EXERCISE DESCRIPTION:
Each entry must be written out again exactly as it stands.

### RECORDS FOR THE TASK

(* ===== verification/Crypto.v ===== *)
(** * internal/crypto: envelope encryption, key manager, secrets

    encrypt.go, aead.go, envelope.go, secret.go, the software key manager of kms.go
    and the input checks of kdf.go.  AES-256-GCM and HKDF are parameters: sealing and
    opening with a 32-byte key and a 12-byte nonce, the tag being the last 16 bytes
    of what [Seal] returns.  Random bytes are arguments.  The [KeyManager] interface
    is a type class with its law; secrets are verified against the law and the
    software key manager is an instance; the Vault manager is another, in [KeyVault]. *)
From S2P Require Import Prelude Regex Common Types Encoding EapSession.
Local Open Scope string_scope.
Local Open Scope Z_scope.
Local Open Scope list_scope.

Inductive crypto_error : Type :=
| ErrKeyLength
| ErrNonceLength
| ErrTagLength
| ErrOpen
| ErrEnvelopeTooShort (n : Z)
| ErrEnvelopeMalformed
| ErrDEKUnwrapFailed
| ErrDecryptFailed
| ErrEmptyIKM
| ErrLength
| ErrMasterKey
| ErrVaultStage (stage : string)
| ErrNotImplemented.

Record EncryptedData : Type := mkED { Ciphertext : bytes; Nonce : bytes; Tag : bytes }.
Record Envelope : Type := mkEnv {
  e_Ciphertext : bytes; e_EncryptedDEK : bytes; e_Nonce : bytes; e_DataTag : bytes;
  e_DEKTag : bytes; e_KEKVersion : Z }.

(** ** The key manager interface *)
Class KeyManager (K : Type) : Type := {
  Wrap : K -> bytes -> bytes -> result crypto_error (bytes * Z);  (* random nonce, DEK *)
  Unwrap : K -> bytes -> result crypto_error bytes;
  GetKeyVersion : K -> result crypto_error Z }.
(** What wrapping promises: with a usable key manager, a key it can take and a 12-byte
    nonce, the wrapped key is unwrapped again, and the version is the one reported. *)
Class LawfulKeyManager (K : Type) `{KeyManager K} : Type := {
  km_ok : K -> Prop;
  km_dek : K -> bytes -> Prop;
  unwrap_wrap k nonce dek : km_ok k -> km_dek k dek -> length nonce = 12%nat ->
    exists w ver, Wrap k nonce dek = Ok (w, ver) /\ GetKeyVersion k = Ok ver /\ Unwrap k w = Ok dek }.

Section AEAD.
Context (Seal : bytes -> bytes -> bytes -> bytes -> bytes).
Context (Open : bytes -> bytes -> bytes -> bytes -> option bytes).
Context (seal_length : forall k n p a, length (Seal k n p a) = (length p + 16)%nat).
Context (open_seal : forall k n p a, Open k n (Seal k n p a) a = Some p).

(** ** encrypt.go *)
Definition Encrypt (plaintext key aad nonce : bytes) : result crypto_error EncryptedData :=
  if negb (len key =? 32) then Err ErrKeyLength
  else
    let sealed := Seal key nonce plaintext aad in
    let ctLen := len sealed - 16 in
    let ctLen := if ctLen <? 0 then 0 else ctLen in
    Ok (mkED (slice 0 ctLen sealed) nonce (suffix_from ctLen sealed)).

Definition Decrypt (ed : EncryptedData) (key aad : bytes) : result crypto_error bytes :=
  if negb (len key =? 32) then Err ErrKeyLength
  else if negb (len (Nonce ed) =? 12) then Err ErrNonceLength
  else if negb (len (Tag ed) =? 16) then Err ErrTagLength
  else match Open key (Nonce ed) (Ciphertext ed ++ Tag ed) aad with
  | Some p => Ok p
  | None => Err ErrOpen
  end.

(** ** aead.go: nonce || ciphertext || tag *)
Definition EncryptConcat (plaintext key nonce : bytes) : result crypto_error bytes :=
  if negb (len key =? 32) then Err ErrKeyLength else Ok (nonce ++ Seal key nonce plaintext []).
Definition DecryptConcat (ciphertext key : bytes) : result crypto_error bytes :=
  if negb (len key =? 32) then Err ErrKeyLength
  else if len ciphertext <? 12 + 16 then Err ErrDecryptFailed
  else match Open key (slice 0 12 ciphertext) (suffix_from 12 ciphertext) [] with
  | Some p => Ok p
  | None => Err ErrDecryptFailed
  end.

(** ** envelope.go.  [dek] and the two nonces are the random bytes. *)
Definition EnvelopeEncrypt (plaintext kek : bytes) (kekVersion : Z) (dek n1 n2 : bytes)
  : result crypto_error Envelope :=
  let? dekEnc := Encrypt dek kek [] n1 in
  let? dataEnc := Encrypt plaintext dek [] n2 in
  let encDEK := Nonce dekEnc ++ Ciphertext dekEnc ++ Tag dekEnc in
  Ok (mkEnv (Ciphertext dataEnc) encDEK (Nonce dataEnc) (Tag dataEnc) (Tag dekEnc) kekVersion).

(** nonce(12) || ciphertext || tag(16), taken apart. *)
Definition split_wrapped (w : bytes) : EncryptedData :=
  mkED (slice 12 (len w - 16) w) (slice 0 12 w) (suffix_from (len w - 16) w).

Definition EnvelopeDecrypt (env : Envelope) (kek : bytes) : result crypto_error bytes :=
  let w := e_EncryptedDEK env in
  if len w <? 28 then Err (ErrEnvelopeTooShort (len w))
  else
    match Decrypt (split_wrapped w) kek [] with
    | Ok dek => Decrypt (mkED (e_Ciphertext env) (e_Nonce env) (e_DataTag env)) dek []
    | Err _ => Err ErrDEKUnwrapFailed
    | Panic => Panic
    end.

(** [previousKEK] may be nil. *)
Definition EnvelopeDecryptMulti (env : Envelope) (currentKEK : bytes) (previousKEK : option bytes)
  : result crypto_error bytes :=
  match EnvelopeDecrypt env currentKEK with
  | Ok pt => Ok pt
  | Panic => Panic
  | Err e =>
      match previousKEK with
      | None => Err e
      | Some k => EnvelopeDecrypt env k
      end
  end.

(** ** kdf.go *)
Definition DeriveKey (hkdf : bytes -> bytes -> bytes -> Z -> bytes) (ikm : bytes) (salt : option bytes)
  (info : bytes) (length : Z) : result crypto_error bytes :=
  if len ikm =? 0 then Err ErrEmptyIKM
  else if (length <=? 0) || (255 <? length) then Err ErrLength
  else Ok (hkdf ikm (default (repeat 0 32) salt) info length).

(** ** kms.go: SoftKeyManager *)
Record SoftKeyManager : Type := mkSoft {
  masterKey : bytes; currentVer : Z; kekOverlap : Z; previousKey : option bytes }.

######

EXPECTED ANSWER:
(* ===== verification/Crypto.v ===== *)
(** * internal/crypto: envelope encryption, key manager, secrets

    encrypt.go, aead.go, envelope.go, secret.go, the software key manager of kms.go
    and the input checks of kdf.go.  AES-256-GCM and HKDF are parameters: sealing and
    opening with a 32-byte key and a 12-byte nonce, the tag being the last 16 bytes
    of what [Seal] returns.  Random bytes are arguments.  The [KeyManager] interface
    is a type class with its law; secrets are verified against the law and the
    software key manager is an instance; the Vault manager is another, in [KeyVault]. *)
From S2P Require Import Prelude Regex Common Types Encoding EapSession.
Local Open Scope string_scope.
Local Open Scope Z_scope.
Local Open Scope list_scope.

Inductive crypto_error : Type :=
| ErrKeyLength
| ErrNonceLength
| ErrTagLength
| ErrOpen
| ErrEnvelopeTooShort (n : Z)
| ErrEnvelopeMalformed
| ErrDEKUnwrapFailed
| ErrDecryptFailed
| ErrEmptyIKM
| ErrLength
| ErrMasterKey
| ErrVaultStage (stage : string)
| ErrNotImplemented.

Record EncryptedData : Type := mkED { Ciphertext : bytes; Nonce : bytes; Tag : bytes }.
Record Envelope : Type := mkEnv {
  e_Ciphertext : bytes; e_EncryptedDEK : bytes; e_Nonce : bytes; e_DataTag : bytes;
  e_DEKTag : bytes; e_KEKVersion : Z }.

(** ** The key manager interface *)
Class KeyManager (K : Type) : Type := {
  Wrap : K -> bytes -> bytes -> result crypto_error (bytes * Z);  (* random nonce, DEK *)
  Unwrap : K -> bytes -> result crypto_error bytes;
  GetKeyVersion : K -> result crypto_error Z }.
(** What wrapping promises: with a usable key manager, a key it can take and a 12-byte
    nonce, the wrapped key is unwrapped again, and the version is the one reported. *)
Class LawfulKeyManager (K : Type) `{KeyManager K} : Type := {
  km_ok : K -> Prop;
  km_dek : K -> bytes -> Prop;
  unwrap_wrap k nonce dek : km_ok k -> km_dek k dek -> length nonce = 12%nat ->
    exists w ver, Wrap k nonce dek = Ok (w, ver) /\ GetKeyVersion k = Ok ver /\ Unwrap k w = Ok dek }.

Section AEAD.
Context (Seal : bytes -> bytes -> bytes -> bytes -> bytes).
Context (Open : bytes -> bytes -> bytes -> bytes -> option bytes).
Context (seal_length : forall k n p a, length (Seal k n p a) = (length p + 16)%nat).
Context (open_seal : forall k n p a, Open k n (Seal k n p a) a = Some p).

(** ** encrypt.go *)
Definition Encrypt (plaintext key aad nonce : bytes) : result crypto_error EncryptedData :=
  if negb (len key =? 32) then Err ErrKeyLength
  else
    let sealed := Seal key nonce plaintext aad in
    let ctLen := len sealed - 16 in
    let ctLen := if ctLen <? 0 then 0 else ctLen in
    Ok (mkED (slice 0 ctLen sealed) nonce (suffix_from ctLen sealed)).

Definition Decrypt (ed : EncryptedData) (key aad : bytes) : result crypto_error bytes :=
  if negb (len key =? 32) then Err ErrKeyLength
  else if negb (len (Nonce ed) =? 12) then Err ErrNonceLength
  else if negb (len (Tag ed) =? 16) then Err ErrTagLength
  else match Open key (Nonce ed) (Ciphertext ed ++ Tag ed) aad with
  | Some p => Ok p
  | None => Err ErrOpen
  end.

(** ** aead.go: nonce || ciphertext || tag *)
Definition EncryptConcat (plaintext key nonce : bytes) : result crypto_error bytes :=
  if negb (len key =? 32) then Err ErrKeyLength else Ok (nonce ++ Seal key nonce plaintext []).
Definition DecryptConcat (ciphertext key : bytes) : result crypto_error bytes :=
  if negb (len key =? 32) then Err ErrKeyLength
  else if len ciphertext <? 12 + 16 then Err ErrDecryptFailed
  else match Open key (slice 0 12 ciphertext) (suffix_from 12 ciphertext) [] with
  | Some p => Ok p
  | None => Err ErrDecryptFailed
  end.

(** ** envelope.go.  [dek] and the two nonces are the random bytes. *)
Definition EnvelopeEncrypt (plaintext kek : bytes) (kekVersion : Z) (dek n1 n2 : bytes)
  : result crypto_error Envelope :=
  let? dekEnc := Encrypt dek kek [] n1 in
  let? dataEnc := Encrypt plaintext dek [] n2 in
  let encDEK := Nonce dekEnc ++ Ciphertext dekEnc ++ Tag dekEnc in
  Ok (mkEnv (Ciphertext dataEnc) encDEK (Nonce dataEnc) (Tag dataEnc) (Tag dekEnc) kekVersion).

(** nonce(12) || ciphertext || tag(16), taken apart. *)
Definition split_wrapped (w : bytes) : EncryptedData :=
  mkED (slice 12 (len w - 16) w) (slice 0 12 w) (suffix_from (len w - 16) w).

Definition EnvelopeDecrypt (env : Envelope) (kek : bytes) : result crypto_error bytes :=
  let w := e_EncryptedDEK env in
  if len w <? 28 then Err (ErrEnvelopeTooShort (len w))
  else
    match Decrypt (split_wrapped w) kek [] with
    | Ok dek => Decrypt (mkED (e_Ciphertext env) (e_Nonce env) (e_DataTag env)) dek []
    | Err _ => Err ErrDEKUnwrapFailed
    | Panic => Panic
    end.

(** [previousKEK] may be nil. *)
Definition EnvelopeDecryptMulti (env : Envelope) (currentKEK : bytes) (previousKEK : option bytes)
  : result crypto_error bytes :=
  match EnvelopeDecrypt env currentKEK with
  | Ok pt => Ok pt
  | Panic => Panic
  | Err e =>
      match previousKEK with
      | None => Err e
      | Some k => EnvelopeDecrypt env k
      end
  end.

(** ** kdf.go *)
Definition DeriveKey (hkdf : bytes -> bytes -> bytes -> Z -> bytes) (ikm : bytes) (salt : option bytes)
  (info : bytes) (length : Z) : result crypto_error bytes :=
  if len ikm =? 0 then Err ErrEmptyIKM
  else if (length <=? 0) || (255 <? length) then Err ErrLength
  else Ok (hkdf ikm (default (repeat 0 32) salt) info length).

(** ** kms.go: SoftKeyManager *)
Record SoftKeyManager : Type := mkSoft {
  masterKey : bytes; currentVer : Z; kekOverlap : Z; previousKey : option bytes }.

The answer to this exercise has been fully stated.